1. A monitoring method applicable to a server system and comprising:

detecting a model of a processing unit by a basic input/output system (BIOS) when the server system starts a power on self test (POST);

acquiring a temperature threshold of the processing unit according to the model by the BIOS;

outputting the temperature threshold from the BIOS to a control unit;

monitoring a current temperature of the processing unit and comparing the current temperature of the processing unit with the temperature threshold to obtain a comparison result by the control unit; and

outputting a warning signal by the control unit when the comparison result indicates that the current temperature is higher than the temperature threshold.

2. The monitoring method according to claim 1, wherein when the processing unit satisfies a default model, the temperature threshold corresponding to the default model is obtained from a register of the processing unit according to an algorithm and then is outputted to the control unit, and when the processing unit does not satisfy the default model, the temperature threshold is looked up and acquired in a default table and is outputted to the control unit.

3. The monitoring method according to claim 1, further comprising outputting a driving signal according to the current temperature to control a rotation speed of a fan by the control unit.

4. The monitoring method according to claim 1, wherein the processing unit is a central processing unit (CPU).

5. The monitoring method according to claim 1, wherein the control unit is a baseboard management controller (BMC).

6. A server system, comprising:

a processing unit;

a BIOS communicating with the processing unit, and used for detecting a model of the processing unit, and outputting a temperature threshold associated with the processing unit according to the model; and

a control unit coupled to the processing unit and the BIOS, and configured to receive the temperature threshold, and monitor a current temperature of the processing unit, compare the current temperature of the processing unit with the temperature threshold to obtain a comparison result, and output a warning signal according to the comparison result;

wherein when the comparison result indicates that the current temperature is higher than the temperature threshold, the control unit outputs the warning signal.

7. The server system according to claim 6, wherein when the processing unit satisfies a default model, the BIOS obtains the temperature threshold corresponding to the default model, from a register of the processing unit according to an algorithm and then outputs the temperature threshold to the control unit, and when the processing unit does not satisfy the default model, the BIOS looks up the temperature threshold in a default table and then outputs the temperature threshold to the control unit.
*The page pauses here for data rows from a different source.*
Lemma classify_some line key v :
  classify line = Some (key, v) →
  ∃ label, (label, key) ∈ field_labels ∧ contains label line = true
           ∧ v = strip (replace label [] line).
Proof.
  unfold classify. destruct (first_label line field_labels) as [[label k]|] eqn:Hf; [|done].
  intros [= -> <-]. apply first_label_elem in Hf as [Hin Hc]. eauto.
Qed.

Lemma field_labels_nonempty label key : (label, key) ∈ field_labels → label ≠ [].
Proof.
  unfold field_labels. rewrite !elem_of_cons, elem_of_nil.
  intros [H|[H|[H|[H|[H|[]]]]]]; injection H as -> _; discriminate.
Qed.

(** What every entry of a candidate under construction satisfies. *)
Lemma parse_lines_entries ls : ∀ m,
  Forall (λ l : pystr, 10 ∉ l) ls →
  (∀ k v, m !! k = Some v → k ∈ field_labels.*2 ∧ strip v = v ∧ 10 ∉ v) →
  ∀ k v, fold_left parse_line ls m !! k = Some v →
         k ∈ field_labels.*2 ∧ strip v = v ∧ 10 ∉ v.
Proof.
  induction ls as [|line ls IH]; intros m Hls Hm; [done|].
  apply Forall_cons in Hls as [Hline Hls]. cbn [fold_left].
  apply IH; [done|]. intros k v. rewrite parse_line_classify.
  destruct (classify line) as [[key w]|] eqn:Hclass; [|apply Hm].
  destruct (classify_some _ _ _ Hclass) as (label & Hin & _ & ->).
  destruct (decide (key = k)) as [->|Hne].
  - rewrite lookup_insert_eq. intros [= <-]. split; [|split].
    + apply list_elem_of_fmap. by exists (label, k).
    + apply strip_idempotent.
    + intros Hc%strip_elem.
      destruct label as [|x label]; [by eapply field_labels_nonempty|].
      by apply replace_label_elem in Hc.
  - rewrite lookup_insert_ne by done. apply Hm.
Qed.

Lemma parse_api_response_text resp d :
  parse_api_response resp = Ok (Some d) → ∃ s, parse_text s = Some d.
Proof.
  unfold parse_api_response.
  destruct (negb (truthy resp)); [done|].
  destruct resp as [| | | | |?|m]; try done.
  destruct (negb (truthy _)); [done|]. unfold parse_chosen.
  destruct (py_or _ _); try done.
  intros [= H]. eauto.
Qed.

(** X4: every field of a candidate that [parse_api_response] returns has
    one of the five keys, is trimmed (stripping it again changes
    nothing) and holds no newline; name, tax id and email are there. *)
Theorem candidate_fields_trimmed resp d :
  parse_api_response resp = Ok (Some d) →
  (∀ k v, d !! k = Some v → k ∈ field_labels.*2 ∧ strip v = v ∧ 10 ∉ v)
  ∧ is_Some (d !! "name") ∧ is_Some (d !! "inn") ∧ is_Some (d !! "email").
Proof.
  intros Hparse. split; [|by eapply parse_api_response_some].
  apply parse_api_response_text in Hparse as [s Hs].
  unfold parse_text in Hs.
  destruct (forallb _ required_fields); [|done]. injection Hs as <-.
  apply parse_lines_entries; [apply split_char_lines|].
  intros k v. by rewrite lookup_empty.
Qed.

(** X5: a later line overrides an earlier one with the same label: the
    field has the value of the last line that begins with the label. *)
Theorem later_line_overrides ls label key v d :
  (label, key) ∈ field_labels → label_free v → 10 ∉ v →
  Forall (λ l : pystr, 10 ∉ l) ls →
  parse_text (join nl (ls ++ [label ++ v])) = Some d →
  d !! key = Some (strip v).
Proof.
  intros Hin Hfree Hv Hls. unfold parse_text.
  rewrite split_join.
  - destruct (forallb _ required_fields); [|done]. intros [= <-].
    rewrite fold_left_app. cbn [fold_left].
    rewrite parse_line_classify, (classify_labelled _ key) by done.
    apply lookup_insert_eq.
  - by destruct ls.
  - apply Forall_app. split; [done|]. repeat constructor.
    rewrite not_elem_of_app. split; [|done].
    pose proof labels_one_line as Hlabels. rewrite Forall_forall in Hlabels.
    apply Hlabels, list_elem_of_fmap. by exists (label, key).
Qed.

(** ** Listing and parsing *)

Lemma label_free_cons_space v : label_free v → label_free (32 :: v).
Proof.
  intros Hfree label Hin. rewrite contains_cons, (Hfree label Hin), orb_false_r.
  revert Hin. unfold field_labels. cbn [fmap list_fmap fst].
  rewrite !elem_of_cons, elem_of_nil.
  intros [->|[->|[->|[->|[->|[]]]]]]; reflexivity.
Qed.

Lemma plain_value_cons_space v : plain_value v → plain_value (32 :: v).
Proof.
  intros [Hfree Hline]. split; [by apply label_free_cons_space|].
  rewrite not_elem_of_cons. by split.
Qed.

Lemma created_line_plain v : plain_value v → plain_value (u "Дата создания: " ++ v).
Proof.
  intros [Hfree Hline]. split.
  - intros label Hin. etrans; [|exact (Hfree label Hin)]. revert Hin.
    unfold field_labels. cbn [fmap list_fmap fst]. rewrite !elem_of_cons, elem_of_nil.
    intros [->|[->|[->|[->|[->|[]]]]]];
      eval_literals; cbn [app];
      repeat (rewrite contains_cons; cbn [startswith N.eqb Pos.eqb andb orb]);
      reflexivity.
  - rewrite not_elem_of_app. split; [|done].
    eval_literals. rewrite !not_elem_of_cons.
    repeat split; try discriminate. apply not_elem_of_nil.
Qed.

Lemma format_company_info_lines company :
  format_company_info company
  = join nl (labelled_lines (32 :: row_name company)
               (32 :: str_of_column (row_inn company))
               (32 :: str_of_column (row_phone company))
               (32 :: str_of_column (row_contact_person company))
               (32 :: str_of_column (row_email company))
             ++ [u "Дата создания: " ++ row_created_at company]).
Proof.
  unfold format_company_info, labelled_lines, nl. cbn [app join].
  change (u "Название: ") with (u "Название:" ++ [32]).
  change (u "ИНН: ") with (u "ИНН:" ++ [32]).
  change (u "Телефон: ") with (u "Телефон:" ++ [32]).
  change (u "Контактное лицо: ") with (u "Контактное лицо:" ++ [32]).
  change (u "Email: ") with (u "Email:" ++ [32]).
  rewrite <- !app_assoc. reflexivity.
Qed.

Lemma parse_api_response_text_field s :
  s ≠ [] → parse_api_response (VDict {[ "text" := VStr s ]}) = Ok (parse_text s).
Proof.
  intros Hs. unfold parse_api_response.
  destruct (truthy (VDict {[ "text" := VStr s ]})) eqn:Htruthy.
  2:{ apply truthy_dict in Htruthy. by apply map_non_empty_singleton in Htruthy. }
  cbn [negb]. unfold dict_get.
  rewrite lookup_singleton_eq, !lookup_singleton_ne by done.
  destruct s as [|c r]; [done|]. reflexivity.
Qed.

(** X6: what [format_company_info] prints, [parse_api_response] reads
    back: when the columns (an absent one prints as None) and the date
    contain no label and no newline, the formatted record parses to the
    candidate with the same five values, trimmed. *)
Theorem formatted_record_parses_back company :
  plain_value (row_name company) →
  plain_value (str_of_column (row_inn company)) →
  plain_value (str_of_column (row_phone company)) →
  plain_value (str_of_column (row_contact_person company)) →
  plain_value (str_of_column (row_email company)) →
  plain_value (row_created_at company) →
  parse_api_response (VDict {[ "text" := VStr (format_company_info company) ]})
  = Ok (Some (candidate (row_name company)
                (str_of_column (row_inn company))
                (str_of_column (row_phone company))
                (str_of_column (row_contact_person company))
                (str_of_column (row_email company)))).
Proof.
  intros Hname Hinn Hphone Hcontact Hemail Hcreated.
  assert (Hparse : parse_text (format_company_info company)
                   = Some (candidate (row_name company)
                             (str_of_column (row_inn company))
                             (str_of_column (row_phone company))
                             (str_of_column (row_contact_person company))
                             (str_of_column (row_email company)))).
  { rewrite format_company_info_lines.
    change (candidate (row_name company) (str_of_column (row_inn company))
              (str_of_column (row_phone company))
              (str_of_column (row_contact_person company))
              (str_of_column (row_email company)))
      with (candidate (32 :: row_name company) (32 :: str_of_column (row_inn company))
              (32 :: str_of_column (row_phone company))
              (32 :: str_of_column (row_contact_person company))
              (32 :: str_of_column (row_email company))).
    apply (parse_text_roundtrip _ _ _ _ _
             [u "Дата создания: " ++ row_created_at company]); [| |done].
    - do 5 (constructor; [by apply plain_value_cons_space|]). constructor.
    - constructor; [by apply created_line_plain|constructor]. }
  rewrite parse_api_response_text_field, Hparse; [done|].
  intros Hfmt. rewrite Hfmt in Hparse.
  assert (Hempty : parse_text [] = None) by (by vm_compute). congruence.
Qed.

(** ** What a handler touches *)

Ltac unfold_prog :=
  unfold mbind, prog_bind, mret, prog_ret, gets, modify, raise, emit,
    set_user_states, set_search_states, set_db, reply_to, reply_to_file,
    send_message, lift_result, try_except, collect, clear_user_state, key_error.

Ltac exec :=
  repeat first
    [ progress unfold_prog
    | progress cbn beta iota
    | match goal with
      | |- context [match ?x with _ => _ end] =>
          lazymatch x with
          | context [match _ with _ => _ end] => fail
          | _ => destruct x eqn:?
          end
      end ].

Lemma local_step_refl e chat st : local_step e chat st st.
Proof.
  repeat split; try done.
  - exists []. by rewrite app_nil_r.
  - by left.
Qed.

Ltac solve_frame :=
  let c := fresh "c" in let Hc := fresh "Hc" in
  intros c Hc;
  repeat first [ rewrite lookup_insert_ne by done | rewrite lookup_delete_ne by done ];
  reflexivity.

Ltac solve_sent :=
  rewrite ?outbound_app; cbn [outbound List.filter is_outbound];
  rewrite ?app_nil_r, <- ?app_assoc;
  first [ by (exists []; split; [by rewrite app_nil_r|constructor])
        | eexists; split; [reflexivity|]; cbn [app]; repeat constructor ].

Ltac solve_local :=
  cbn [snd]; unfold local_step; cbn [user_states search_states db log];
  split; [solve_frame|]; split; [solve_frame|]; split; [solve_sent|].

Lemma start_message_local e t st :
  local_step e (chat_id t) st (snd (start_message e t st)).
Proof. unfold start_message. exec. solve_local. by left. Qed.

Lemma help_message_local e t st :
  local_step e (chat_id t) st (snd (help_message e t st)).
Proof. unfold help_message. exec. solve_local. by left. Qed.

Lemma add_company_start_local e t st :
  local_step e (chat_id t) st (snd (add_company_start e t st)).
Proof. unfold add_company_start. exec. solve_local. by left. Qed.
8. The server system according to claim 6, further comprising:

a fan coupled to the control unit and configured to receive a driving signal outputted by the control unit and according to the driving signal, rotate at a rotation speed, wherein the control unit outputs the driving signal according to the current temperature.

9. The server system according to claim 6, wherein the processing unit is a CPU, and the control unit is a BMC.

10. The server system according to claim 6, wherein the control unit comprises a sensor data record having the temperature threshold.